> [TASK STATEMENT]
Reproduce the opening lines of the records exactly, up to and including the line in which "(** [(hi << 8) | lo] *)" occurs.

> [DATA TO USE]
(* ===== verification/Descriptors.v ===== *)
(** * USB descriptors (include/descriptor_utils.h)

    Constants and helpers for descriptors, and the structure the code relies on
    when it walks a configuration: the configuration descriptor is a sequence of
    descriptors, each starting with its own length. The lemmas relate an index
    into the flat array to a position in that sequence. *)
From S2P Require Import Prelude.

Definition LOBYTE (x : Z) : Z := Z.land x 0xff.
Definition HIBYTE (x : Z) : Z := Z.land (Z.shiftr x 8) 0xff.

Definition USB_DEVICE_DESCRIPTOR_LENGTH : Z := 18.
Definition USB_BCD_DEVICE_REL : Z := 0x0200.
Definition USB_BCD_VERSION : Z := 0x0200.

Definition USB_DESCRIPTOR_TYPE_DEVICE : Z := 0x01.
Definition USB_DESCRIPTOR_TYPE_CONFIGURATION : Z := 0x02.
Definition USB_DESCRIPTOR_TYPE_STRING : Z := 0x03.
Definition USB_DESCRIPTOR_TYPE_INTERFACE : Z := 0x04.
Definition USB_DESCRIPTOR_TYPE_ENDPOINT : Z := 0x05.
Definition USB_DESCRIPTOR_TYPE_DEVICE_QUALIFIER : Z := 0x06.
Definition USB_DESCRIPTOR_TYPE_OTHER_SPEED_CONFIGURATION : Z := 0x07.
Definition USB_DESCRIPTOR_TYPE_HID : Z := 0x21.
Definition USB_DESCRIPTOR_TYPE_REPORT : Z := 0x22.

Definition USB_REQUEST_GET_STATUS : Z := 0.
Definition USB_REQUEST_CLEAR_FEATURE : Z := 1.
Definition USB_REQUEST_SET_FEATURE : Z := 3.
Definition USB_REQUEST_GET_DESCRIPTOR : Z := 6.
Definition USB_REQUEST_GET_CONFIGURATION : Z := 8.
Definition USB_REQUEST_SET_CONFIGURATION : Z := 9.
Definition USB_REQUEST_GET_INTERFACE : Z := 10.
Definition USB_REQUEST_SET_INTERFACE : Z := 11.

(** [(hi << 8) | lo] *)
Definition word16 (lo hi : Z) : Z := Z.lor (Z.shiftl hi 8) lo.

(** [(desc[3] << 8) | desc[2]], the wTotalLength of a configuration. *)
Definition total_length_of (config_desc : bytes) : cres Z :=
  let? hi := arr_get config_desc 3 in
  let? lo := arr_get config_desc 2 in
  Val (word16 lo hi).

(** ** Structure of a configuration *)

(** A descriptor starts with its length and its type. *)
Definition desc_type (d : bytes) : Z := default 0 (d !! 1%nat).
Definition wf_desc (d : bytes) : Prop :=
  d !! 0%nat = Some (blen d) ∧ 2 ≤ blen d ≤ 255 ∧ Forall is_byte d.

(** An endpoint descriptor has at least its 7 standard bytes. *)
Definition wf_sized (d : bytes) : Prop :=
  desc_type d = USB_DESCRIPTOR_TYPE_ENDPOINT → 7 ≤ blen d.
Definition wf_interface (d : bytes) : Prop :=
  desc_type d = USB_DESCRIPTOR_TYPE_INTERFACE → 9 ≤ blen d.

(** A whole configuration: the configuration descriptor (9 bytes, with the total
    length and the number of interfaces) and what follows it. *)
Record wf_config (ds : list bytes) : Prop := {
  wfc_descs : Forall wf_desc ds;
  wfc_sized : Forall wf_sized ds;
  wfc_interfaces : Forall wf_interface ds;
  wfc_head : ∃ c rest, ds = c :: rest ∧ desc_type c = USB_DESCRIPTOR_TYPE_CONFIGURATION
    ∧ blen c = 9
    ∧ Forall (λ d, desc_type d ≠ USB_DESCRIPTOR_TYPE_CONFIGURATION) rest;
  wfc_total : total_length_of (concat ds) = Val (blen (concat ds));
}.

(** Executable check: split a flat array into its descriptors. *)
Fixpoint split_descs (fuel : nat) (bs : bytes) : option (list bytes) :=
  match bs with
  | [] => Some []
  | n :: _ =>
      if bool_decide (2 ≤ n ≤ blen bs) then
        match fuel with
        | O => None
        | S fuel => rest ← split_descs fuel (drop (Z.to_nat n) bs);
                    Some (take (Z.to_nat n) bs :: rest)
        end
      else None
  end.

Definition is_byteb (b : Z) : bool := bool_decide (is_byte b).

#[global] Instance is_byte_dec b : Decision (is_byte b).
Proof. unfold is_byte. apply _. Defined.
#[global] Instance wf_desc_dec d : Decision (wf_desc d).
Proof. unfold wf_desc. apply _. Defined.
#[global] Instance wf_sized_dec d : Decision (wf_sized d).
Proof. unfold wf_sized. apply _. Defined.
#[global] Instance wf_interface_dec d : Decision (wf_interface d).
Proof. unfold wf_interface. apply _. Defined.

Definition cres_eqb (c : cres Z) (v : Z) : bool :=
  match c with Val x => x =? v | Err _ => false end.

Definition config_okb (bs : bytes) : bool :=
  match split_descs (length bs) bs with
  | Some (c :: rest) =>
      bool_decide (Forall wf_desc (c :: rest)) && bool_decide (Forall wf_sized (c :: rest))
      && bool_decide (Forall wf_interface (c :: rest))
      && (desc_type c =? USB_DESCRIPTOR_TYPE_CONFIGURATION) && (blen c =? 9)
      && bool_decide (Forall (λ d, desc_type d ≠ USB_DESCRIPTOR_TYPE_CONFIGURATION) rest)
      && cres_eqb (total_length_of bs) (blen bs)
  | _ => false
  end.

(** * Theorems *)

Lemma lor_shiftl_byte lo hi : is_byte lo → Z.lor (Z.shiftl hi 8) lo = lo + 256 * hi.
Proof.
  unfold is_byte. intros Hlo.
  pose proof (Z.add_lor_land (Z.shiftl hi 8) lo) as H.
  assert (Z.land (Z.shiftl hi 8) lo = 0) as Hz.
  { apply Z.bits_inj_iff'. intros i Hi. rewrite Z.land_spec, Z.bits_0.
    destruct (decide (i < 8)).
    - by rewrite Z.shiftl_spec_low by lia.
    - assert (Z.testbit lo i = false) as ->; [|apply andb_false_r].
      apply (Z.bounded_iff_bits_nonneg 8); lia. }
  rewrite Hz, Z.shiftl_mul_pow2 in H by lia. rewrite Z.shiftl_mul_pow2 by lia. lia.
Qed.

Lemma word16_add lo hi : is_byte lo → is_byte hi → word16 lo hi = lo + 256 * hi.
Proof. intros Hlo _. by apply lor_shiftl_byte. Qed.

(** A 16 bit value survives being stored as two little endian bytes. *)
Lemma word16_LOBYTE_HIBYTE x : 0 ≤ x < 65536 → word16 (LOBYTE x) (HIBYTE x) = x.
Proof.
  intros Hx. unfold LOBYTE, HIBYTE. change 0xff with (Z.ones 8).
  rewrite !Z.land_ones, Z.shiftr_div_pow2 by lia.
  rewrite word16_add; unfold is_byte; [|apply Z.mod_pos_bound; lia..].
  change (2 ^ 8) with 256. pose proof (Z.div_mod x 256). 
  rewrite (Z.mod_small (x / 256)) by (split; [apply Z.div_pos|apply Z.div_lt_upper_bound]; lia). lia.
Qed.

(** ** Windows of a flat array *)

Lemma arr_get_app_r {A} (pre w : list A) k :
  0 ≤ k → arr_get (pre ++ w) (blen pre + k) = arr_get w k.
Proof.
  intros Hk. unfold arr_get, blen in *. rewrite !decide_True by lia.
  rewrite lookup_app_r by lia.
  replace (Z.to_nat (Z.of_nat (length pre) + k) - length pre)%nat with (Z.to_nat k) by lia. done.
Qed.

Lemma arr_get_app_l {A} (w post : list A) k :
  k < blen w → arr_get (w ++ post) k = arr_get w k.
Proof.
  intros Hk. unfold arr_get, blen in *. case_decide; [|done]. by rewrite lookup_app_l by lia.
Qed.

Lemma arr_set_Val {A} (l : list A) i x : 0 ≤ i < blen l → arr_set l i x = Val (<[Z.to_nat i := x]> l).
Proof. intros. unfold arr_set. by rewrite decide_True. Qed.

Lemma arr_set_app_r {A} (pre w : list A) k x :
  0 ≤ k < blen w → arr_set (pre ++ w) (blen pre + k) x = Val (pre ++ <[Z.to_nat k := x]> w).
Proof.
  intros Hk. rewrite arr_set_Val by (rewrite blen_app; unfold blen in *; lia).
  f_equal. unfold blen in *. rewrite insert_app_r_alt by lia. f_equal. f_equal. lia.
Qed.

Lemma arr_get_Val_0 d : wf_desc d → arr_get d 0 = Val (blen d).
Proof. intros (H & _). by apply arr_get_Val. Qed.

Lemma arr_get_Val_1 d : wf_desc d → arr_get d 1 = Val (desc_type d).
Proof.
  intros (_ & Hl & _). apply arr_get_Val. split; [lia|]. unfold desc_type.
  destruct (lookup_lt_is_Some_2 d 1) as [x Hx]; [unfold blen in *; lia|].
  change (Z.to_nat 1) with 1%nat. by rewrite Hx.
Qed.

Lemma wf_desc_nonempty d : wf_desc d → 0 < blen d.
Proof. intros (_ & ? & _). lia. Qed.

Lemma wf_concat_byte ds : Forall wf_desc ds → Forall is_byte (concat ds).
Proof. induction 1 as [|d ds (_ & _ & Hb) _ IH]; simpl; [done|]. by apply Forall_app. Qed.

Lemma concat_length_le (ds : list bytes) : Forall wf_desc ds → (length ds ≤ length (concat ds))%nat.
Proof.
  induction 1 as [|d ds (_ & Hd & _) _ IH]; simpl; [done|]. rewrite length_app. unfold blen in Hd. lia.
Qed.

(** Reading inside one descriptor of a sequence. *)
Lemma arr_get_window {A} (pre d rest : list A) k :
  0 ≤ k < blen d → arr_get (pre ++ d ++ rest) (blen pre + k) = arr_get d k.
Proof. intros. rewrite arr_get_app_r, arr_get_app_l by lia. done. Qed.

(** ** The executable check *)

Lemma split_descs_concat fuel bs ds : split_descs fuel bs = Some ds → concat ds = bs.
Proof.
  revert bs ds. induction fuel as [|fuel IH]; intros [|n bs] ds; simpl; try naive_solver.
  - case_bool_decide; naive_solver.
  - case_bool_decide; [|done]. intros H'. apply bind_Some in H' as (rest & Hr & [= <-]).
    apply IH in Hr. simpl. rewrite Hr. by rewrite (take_drop (Z.to_nat n) (n :: bs)).
Qed.

Lemma config_okb_split bs ds :
  config_okb bs = true → split_descs (length bs) bs = Some ds → bs = concat ds ∧ wf_config ds.
Proof.
  unfold config_okb. intros Hok E. rewrite E in Hok. destruct ds as [|c rest]; [done|].
  revert Hok. rewrite !andb_true_iff, !bool_decide_eq_true, !Z.eqb_eq.
  intros ((((((? & ?) & ?) & ?) & ?) & ?) & Ht).
  apply split_descs_concat in E as <-. split; [done|]. constructor; [done..|naive_solver|].
  unfold cres_eqb in Ht. destruct (total_length_of _); [|done]. f_equal. by apply Z.eqb_eq.
Qed.

Lemma config_okb_sound bs : config_okb bs = true → ∃ ds, bs = concat ds ∧ wf_config ds.
Proof.
  intros Hok. destruct (split_descs (length bs) bs) as [ds|] eqn:E.
  - exists ds. by apply config_okb_split.
  - unfold config_okb in Hok. by rewrite E in Hok.
Qed.

(** The form used for concrete configurations. *)
Lemma wf_config_check ds :
  config_okb (concat ds) = true → split_descs (length (concat ds)) (concat ds) = Some ds → wf_config ds.
Proof. intros H1 H2. by destruct (config_okb_split _ _ H1 H2). Qed.

(** The lengths in the descriptors determine where each of them ends. *)
Lemma wf_descs_unique ds ds' : Forall wf_desc ds → Forall wf_desc ds' → concat ds = concat ds' → ds = ds'.
Proof.
  intros Hds. revert ds'. induction Hds as [|d ds Hd _ IH]; intros ds' Hds' Heq.
  - destruct Hds' as [|d' ds' Hd' _]; [done|]. pose proof (wf_desc_nonempty d' Hd'). destruct d'; [done|]. done.
  - destruct Hds' as [|d' ds' Hd' Hds'].
    { pose proof (wf_desc_nonempty d Hd). destruct d; [done|]. done. }
    cbn [concat] in Heq. assert (length d = length d') as Hl.
    { pose proof (wf_desc_nonempty d Hd). pose proof (wf_desc_nonempty d' Hd').
      assert (d !! 0%nat = d' !! 0%nat) as Hhead.
      { by rewrite <-(lookup_app_l d (concat ds)), Heq, lookup_app_l by (unfold blen in *; lia). }
      rewrite (proj1 Hd), (proj1 Hd') in Hhead. injection Hhead as Hhead. unfold blen in Hhead. lia. }
    apply app_inj_1 in Heq as [-> Heq]; [|done]. f_equal. by apply IH.
Qed.

Lemma wf_config_unique ds ds' : wf_config ds → wf_config ds' → concat ds = concat ds' → ds = ds'.
Proof. intros [] []. by apply wf_descs_unique. Qed.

> [WRITTEN REPLY]
(* ===== verification/Descriptors.v ===== *)
(** * USB descriptors (include/descriptor_utils.h)

    Constants and helpers for descriptors, and the structure the code relies on
    when it walks a configuration: the configuration descriptor is a sequence of
    descriptors, each starting with its own length. The lemmas relate an index
    into the flat array to a position in that sequence. *)
From S2P Require Import Prelude.

Definition LOBYTE (x : Z) : Z := Z.land x 0xff.
Definition HIBYTE (x : Z) : Z := Z.land (Z.shiftr x 8) 0xff.

Definition USB_DEVICE_DESCRIPTOR_LENGTH : Z := 18.
Definition USB_BCD_DEVICE_REL : Z := 0x0200.
Definition USB_BCD_VERSION : Z := 0x0200.

Definition USB_DESCRIPTOR_TYPE_DEVICE : Z := 0x01.
Definition USB_DESCRIPTOR_TYPE_CONFIGURATION : Z := 0x02.
Definition USB_DESCRIPTOR_TYPE_STRING : Z := 0x03.
Definition USB_DESCRIPTOR_TYPE_INTERFACE : Z := 0x04.
Definition USB_DESCRIPTOR_TYPE_ENDPOINT : Z := 0x05.
Definition USB_DESCRIPTOR_TYPE_DEVICE_QUALIFIER : Z := 0x06.
Definition USB_DESCRIPTOR_TYPE_OTHER_SPEED_CONFIGURATION : Z := 0x07.
Definition USB_DESCRIPTOR_TYPE_HID : Z := 0x21.
Definition USB_DESCRIPTOR_TYPE_REPORT : Z := 0x22.

Definition USB_REQUEST_GET_STATUS : Z := 0.
Definition USB_REQUEST_CLEAR_FEATURE : Z := 1.
Definition USB_REQUEST_SET_FEATURE : Z := 3.
Definition USB_REQUEST_GET_DESCRIPTOR : Z := 6.
Definition USB_REQUEST_GET_CONFIGURATION : Z := 8.
Definition USB_REQUEST_SET_CONFIGURATION : Z := 9.
Definition USB_REQUEST_GET_INTERFACE : Z := 10.
Definition USB_REQUEST_SET_INTERFACE : Z := 11.

(** [(hi << 8) | lo] *)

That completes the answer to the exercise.